The Woman Who Lost Her Soul Hardcover (67 page)

In Sarajevo, at a freezing safe house in the bombed-out city, an almost hallucinogenic
revisitation of his grandfather’s war, Eville sat at a wooden table with Colonel Vasich,
who gave him a crumpled pocket notebook opened to a blank page and said,
Write for me the names
. Burnette wrote the targets and pushed the notebook back to Vasich, who scowled at
the list and pronounced it junk.
The Egyptian doctor, two months, gone. The Yemeni, dead. Number three, not in Bosnia.
He proceeded to contemptuously edit the candidates.
Okay, this guy, the Iranian, he is here. The Libyan, no.
He ripped out the page and crossed the room to toss it into the smoky flames of the
small fire in a large woodstove and then recaffeinate himself from the lukewarm pot,
burnt-tasting although it had never boiled.
Good,
he said,
your intel is very bad. And where are the Saudis? America should eliminate Saudis.
Saudis wish to kill your country. But, okay, what Kovacevic asks to do, I will do.

Kovacevic? said Burnette, hearing the name for the first time, but Colonel Vasich
only looked at him like he was a big joker and slapped him heartily on the back.

Burnette knew these things: America was at war behind the drapery of shadows and secrets,
almost everybody in the government considered the very idea of the war one big fucking
lunatic stunt, and he, Burnette, was himself at war but only halfway, given his countrymen’s
near total indifference to the conflict, which could reverse itself in a bloody second
but not in his favor, should he be publicly exposed as an American who was actually
fighting the war in a manner ladies and gentlemen might consider dirty and underhanded.
The disconnect existed in his body like a low-grade influenza, an infection that wouldn’t
go away. So here he was in Bosnia, like Afghanistan a wartime proving ground for jihadis,
a graduate school for slaying giants, and now a lawless haven, on a hunter-killer
team with no license to kill, although Vasich operated under his own flag as an agent
of vengeance, unfettered by legal niceties, free to fire away to his heart’s content
at his mortal enemies, the Mohammedans, the ancient Turks in all their modern incarnations.

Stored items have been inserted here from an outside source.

Lemma wp_exit_last (Q : unit -> ustate -> Prop) (X : Z -> ustate -> Prop) status s : X (u32 status) s -> wp Q X (stdproc_exit status) s.
Proof. intros Hs. apply wp_bind. by eapply wp_exits. Qed.

(** ** Memory *)
Lemma wp_load (Q : list Z -> ustate -> Prop) X p n s : own s p n -> Q (peek (umemory s) p n) s -> wp Q X (load p n) s.
Proof. intros Ho HQ. by apply wp_trigger. Qed.
Lemma wp_text (Q : list Z -> ustate -> Prop) X p s : own_string s p -> Q (c_string limit (umemory s) p) s -> wp Q X (text_of p) s.
Proof. intros Ho HQ. by apply wp_trigger. Qed.
Lemma wp_store (Q : unit -> ustate -> Prop) X p l s : own s p (zlength l) -> Q tt (with_umemory (poke (umemory s) p l) s) -> wp Q X (store p l) s.
Proof. intros Ho HQ. by apply wp_trigger. Qed.

Lemma grown_some h : 0 <= slack -> heap_ok h -> exists h', grown slack h h'.
Proof.
  intros Hs Hh. pose proof (brk_bounds _ Hh). exists (Heap (brk h) (heap_low h) (heap_top h)). split; [done|]. split; [done|]. cbn. lia.
Qed.

Lemma allocate_grown n h0 h :
  grown slack h0 h -> heap_ok h0 -> 0 <= n < 2 ^ 31 -> brk h0 + slack + n <= heap_top h0 ->
  exists p h', stdmem_allocate n h = (p, h') /\ brk h0 <= p <= brk h0 + slack /\ heap_ok h' /\ brk h' = p + n /\
    heap_low h' = heap_low h0 /\ heap_top h' = heap_top h0.
Proof.
  intros (El & Et & Hb & Htop) Hok Hn Hroom. pose proof (brk_bounds _ Hok). destruct Hok as (Hl & Ht & _).
  assert (Eb : brk h = current_break h) by (unfold brk; destruct (Z.eqb_spec (current_break h) 0); [lia|done]).
  rewrite allocate_eq; [|unfold heap_ok; lia|done]. rewrite decide_True by lia. eexists _, _. split; [done|].
  split_and!; cbn; try lia; [apply heap_ok_Heap; lia|]. rewrite brk_Heap by lia. lia.
Qed.

(** A block of the heap: above everything allocated before, below the end. *)
Lemma wp_allocate (Q : Z -> ustate -> Prop) X n s :
  0 <= slack -> heap_ok (uheap s) -> 0 <= n < 2 ^ 31 -> brk (uheap s) + slack + n <= heap_top (uheap s) ->
  (forall p h, brk (uheap s) <= p <= brk (uheap s) + slack -> heap_ok h -> brk h = p + n -> heap_low h = heap_low (uheap s) ->
     heap_top h = heap_top (uheap s) -> Q p (with_uheap h s)) ->
  wp Q X (allocate n) s.
Proof.
  intros Hslack Hok Hn Hroom HQ. apply wp_trigger; [done|]. split; [by apply grown_some|]. intros h Hh.
  destruct (allocate_grown n (uheap s) h) as (p & h' & -> & Hp & Hok' & Hb & Hl & Ht); [done|done|done|done|]. by apply HQ.
Qed.

(** ** Supervisor calls *)
Lemma handler_process id place garbage c (k : kernel) :
  id ∈ process_calls -> kernel_handler_svc turns depth limit id place garbage c k = svc_process id garbage c k.
Proof. intros Hid. unfold kernel_handler_svc. by rewrite decide_True. Qed.

Lemma handler_file id place garbage c (k : kernel) :
  id ∈ file_calls -> kernel_handler_svc turns depth limit id place garbage c k = svc_file turns depth limit id place c k.
Proof.
  intros Hid. unfold kernel_handler_svc. rewrite decide_False, decide_True; [done|done|]. revert Hid. unfold process_calls, file_calls.
  rewrite !elem_of_cons, !elem_of_nil. lia.
Qed.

Thirteen months later he was in the Mojave Desert, his training now specific to the
harsh ecologies of Central Asia, when he was pulled off the team and put on a flight
to Atlanta, connecting to Augusta, and delivered to the Friends of Golf for the second
time that year. By now he found the ritual irksome, on the verge of disruptive, hauling
the undersecretary’s bag in a game he knew, despite the fresh air and exercise, he
would never enjoy, but this time he arrived on the course in the late afternoon to
find the Friends—minus one—off by themselves in hooded insulated jackets on a windblown
patio, their eighteen holes long finished, drinking Irish coffees while they awaited
his arrival from the other side of the nation.

Ah, Eville, said the undersecretary, standing to greet him with a slack handshake.
He seemed off-kilter, mildly disoriented, and later in the conversation would mention
the incident—a spell of vertigo—he had briefly experienced on the ninth hole. Sit
down, will you, he said. Thanks for coming.

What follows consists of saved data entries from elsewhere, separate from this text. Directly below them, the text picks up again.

(** C32 (functional): reset. The vectors are copied to address 0; the handler of
    kernel.c gets the context below the top of the stack for calls; and the
    processor goes on as the user in the context the handler leaves, with the
    stacks of the two modes at the places the linker gives them. *)
Theorem reset_runs_handler base at_ fuel entry_sh root_path s k c' k' :
  compiled call "kernel_handler_rst" (fun _ => kernel_handler_rst turns depth limit entry_sh root_path) ->
  length (regs s) = 13%nat -> (0 < n)%nat -> 4 * Z.of_nat n <= table_start -> table_start + 4 * Z.of_nat n < 2 ^ 32 ->
  4 * Z.of_nat n + 68 <= svc_top < 2 ^ 32 ->
  kernel_handler_rst turns depth limit entry_sh root_path (ctx_at (svc_top - 68) (words s)) k = Ok (c', k') -> length (gpr c') = 13%nat ->
  (exists s1, boot (4 + 4 * n + fuel) at_ "table_copy" (put LR (base + 4) s, k) = Ok (s1, k) /\
     forall i, 0 <= i < Z.of_nat n -> words s1 (4 * i) = words s (table_start + 4 * i)) /\
  exists s', run (boot (4 + 4 * n + fuel) at_) (13 + fuel) base (handler_rst irq_top svc_top) 0 s k = Ok (pc c', s', k') /\
    user_ctx (pc c') s' = c' /\ sps s' IRQ = irq_top /\ sps s' SVC = svc_top.
Proof.
  intros Hcall Hr Hn Hs1 Hs2 Hsvc E Hg. set (s0 := put LR (base + 4) s). set (code := handler_rst irq_top svc_top).
  destruct (table_copy_spec call table_start n Hs1 Hs2 at_ fuel s0 k Hr Hn) as (s1 & E1 & [_ Hr1 _ _] & Hc & Ho).
  pose proof (boot_copy _ _ _ _ _ E1) as Eb. split; [by exists s1|].
  set (mid := [MSR_CPSR 0xD2; MOVI SP irq_top; MSR_CPSR 0xD3; MOVI SP svc_top; SUB SP SP 68; MOV (R 0) SP]). set (s2 := execs mid s1).
  assert (Hw : words s2 = words s1) by done.
  assert (Hsp : sps s2 SVC = svc_top - 68) by (unfold s2; cbn -[Z.sub u32]; banks; by rewrite u32_small by lia).
  assert (Hirq : sps s2 IRQ = irq_top) by (unfold s2; cbn -[Z.sub u32]; by banks).
  assert (Hr2 : length (regs s2) = 13%nat) by (unfold s2, mid; cbn [execs foldl exec put with_regs with_sp with_status_word regs]; by rewrite length_insert, Hr1).
  assert (H0' : get (R 0) s2 = svc_top - 68).
  { change (length (regs s0)) with (length (regs s)) in Hr1. destruct (regs s1) as [|r0 l] eqn:Er; [by rewrite Hr in Hr1|]. unfold s2, get. cbn -[Z.sub u32]. rewrite Er. cbn -[Z.sub u32].
    banks. by rewrite u32_small by lia. }
  destruct (call_and_restore (boot (4 + 4 * n + fuel) at_) "kernel_handler_rst" _ base code fuel 7 s2 k SVC (ctx_at (svc_top - 68) (words s)) c' k' Hcall)
    as (s' & R1 & R2 & R3 & R4); [done|by intros [|[|[|[|[|j]]]]] x [= <-]|done|done|exact Hr2|rewrite Hsp; lia|by rewrite Hsp| |done|exact E|exact Hg|].
  { rewrite Hsp, <- ctx_at_words, Hw. apply load_words_same. intros x Hx. rewrite Ho by lia. done. }
  exists s'. split; [|split; [exact R2|split; [by rewrite R4|rewrite R3, Hsp; lia]]].
  change (13 + fuel)%nat with (S (length mid + (6 + fuel))). rewrite (run_BL _ _ _ _ _ "table_copy") by done.
  change (base + 4 * Z.of_nat 1) with (base + 4). fold s0. rewrite Eb. ok_bind.
  rewrite run_plain; [exact R1|done|by intros [|[|[|[|[|[|j]]]]]] x [= <-]].
Qed.
End Exceptions.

Where’s Sammy? asked Burnette.

He’s been scrubbed, said Ben.

Okay, said Burnette. How was the round?

Not the same, said Ben.

Sorry you missed it, said Chambers. I could have used you. For moral support, at least.

Ben reached into a gym bag at his feet and unzipped it and set one of the new, small,
DOD-developed satellite phones on the table, which the three of them stared at for
a moment until Ben explained, We’re waiting for a call.

It’s complicated, said Undersecretary Chambers.

Sir.

It’s complicated, Chambers repeated. Trust me.

It’s cockamamie, if you ask me, said Ben.

The phone began to ring and rang three times while they each looked at it and Chambers
nodded for Ben to answer it and Ben said into the receiver, Hold on.

Ev, said the undersecretary, I need you to go back down to Haiti.

Okay, sir.

We have a situation. I need you to get rid of Renee Gardner.

Excuse me, we’re talking about your daughter, sir?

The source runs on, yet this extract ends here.